Western blotting analysis

Western blotting analysis was conducted to detect relative protein levels for METTL3, METTL14, FTO, ALKBH5 and YTHDF2 which are associated with RNA methylation. First, all proteins samples were homogenized on ice with RIPA Lysis Buffer (Beyotime, Shanghai, China), which contains 150 mM NaCl, 50 mM Tris-HCl (pH = 7.4), 1% sodium deoxycholate, 1% Triton X-100, 0.1% SDS and some specific protease inhibitors. A BCA Protein Assay Kit (Beyotime, Shanghai, China) was used to detected total protein concentrations of each sample. Subsequently, a total of 30 μg of protein from each tissue was separated by electrophoresis on SDS-PAGE gels. After transferring to nitrocellulose membranes, all strips were blocked in 5% skimmed milk for 1 h at room temperature.
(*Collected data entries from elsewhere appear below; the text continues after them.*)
Lemma rb_contains_key_spec p es k :
  entries_of p es -> dom k -> contains_key cmp p k = Some (bool_decide (is_Some (lookup_in k es))).
Proof.
  intros H Hk. unfold contains_key. destruct (rb_find_node_spec p es k H Hk) as ([j|] & -> & E); cbn [mbind option_bind].
  - destruct E as (v & -> & _). done.
  - by rewrite E.
Qed.

Lemma sorted_replace L k v v' R : sorted (L ++ (k, v) :: R) -> sorted (L ++ (k, v') :: R).
Proof.
  rewrite !sorted_app. unfold sorted. rewrite !StronglySorted_cons. cbn. intros (H1 & [H2 H3] & H4). split_and!; try done.
  intros e f He [->|Hf]%elem_of_cons; [apply (H4 e (k, v) He); by left|apply H4; [done|by right]].
Qed.

Lemma keys_in_replace L k v v' R : keys_in (L ++ (k, v) :: R) -> keys_in (L ++ (k, v') :: R).
Proof. unfold keys_in. rewrite !Forall_app, !Forall_cons. done. Qed.

Lemma sorted_delete L e R : sorted (L ++ e :: R) -> sorted (L ++ R).
Proof.
  rewrite !sorted_app. unfold sorted. rewrite !StronglySorted_cons. intros (H1 & [H2 H3] & H4). split_and!; try done.
  intros f f' He Hf. apply H4; [done|by right].
Qed.

Lemma sorted_insert L k v R : keys_in (L ++ R) -> dom k -> below k L -> above k R -> sorted (L ++ R) -> sorted (L ++ (k, v) :: R).
Proof.
  intros [Hd _]%keys_in_app Hk HL HR (H1 & H2 & H3)%sorted_app. apply sorted_app. unfold sorted. rewrite StronglySorted_cons. split_and!; try done.
  unfold below, keys_in in *. rewrite Forall_forall in Hd, HL. intros e f He [->|Hf]%elem_of_cons; [|by apply H3]. cbn.
  apply cmp_gt; auto.
Qed.

(** Changing the value of a node. *)
Lemma replace_value p D c l i k v r h q v' L R (f : Node K V -> Node K V) :
  (forall n : Node K V, value n = v -> f n = set_value v' n) ->
  tree_in p (plug D (T c l i k v r)) q [] -> rbt false h (plug D (T c l i k v r)) ->
  (forall v', inorder (plug D (T c l i k v' r)) = L ++ (k, v') :: R) ->
  sorted (L ++ (k, v) :: R) -> keys_in (L ++ (k, v) :: R) ->
  exists p', node_mut p i f = Some p' /\ slots p' = slots p /\ entries_of p' (L ++ (k, v') :: R).
Proof.
  intros Hf H Hb HI Hs Hd.
  destruct (tree_in_touch p D SL c l i k v r q [] f c v') as (p' & E & S' & H'); [|exact H|].
  { intros par x y. by rewrite Hf. }
  exists p'. split; [done|]. split; [done|]. destruct (plug_rbt_inv D _ h Hb) as (n & Hc & Hr).
  destruct (plug_rbt D n (T c l i k v' r) Hc Hr) as [h' Hb'].
  exists (plug D (T c l i k v' r)), q, h'. split_and!; [done..|by eapply sorted_replace|by eapply keys_in_replace].
Qed.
Next, blots were incubated with the following primary antibodies at 4 °C overnight with gently shaking: METTL3, ALKBH5 and MTTL14 (1:1000; Abcam, Cambridge, MA, USA), FTO and β-actin (1:1000; Santa Cruz Biotechnology, USA), YTHDF2 (1:1000, Millipore, Bedford, MA, USA). Subsequently, the membranes were incubated with the corresponding secondary antibody (1: 5000 dilution) (Thermo Fisher Scientific, Rockford, IL, USA) for 1 h at room temperature. Finally, proteins on membrane were developed by the ECL Plus chemiluminescence detection kit (Applygen Technologies, Beijing, China) and analyzed by Image Processing Software (Image Pro Plus 6.0) (Rockville, MD, USA).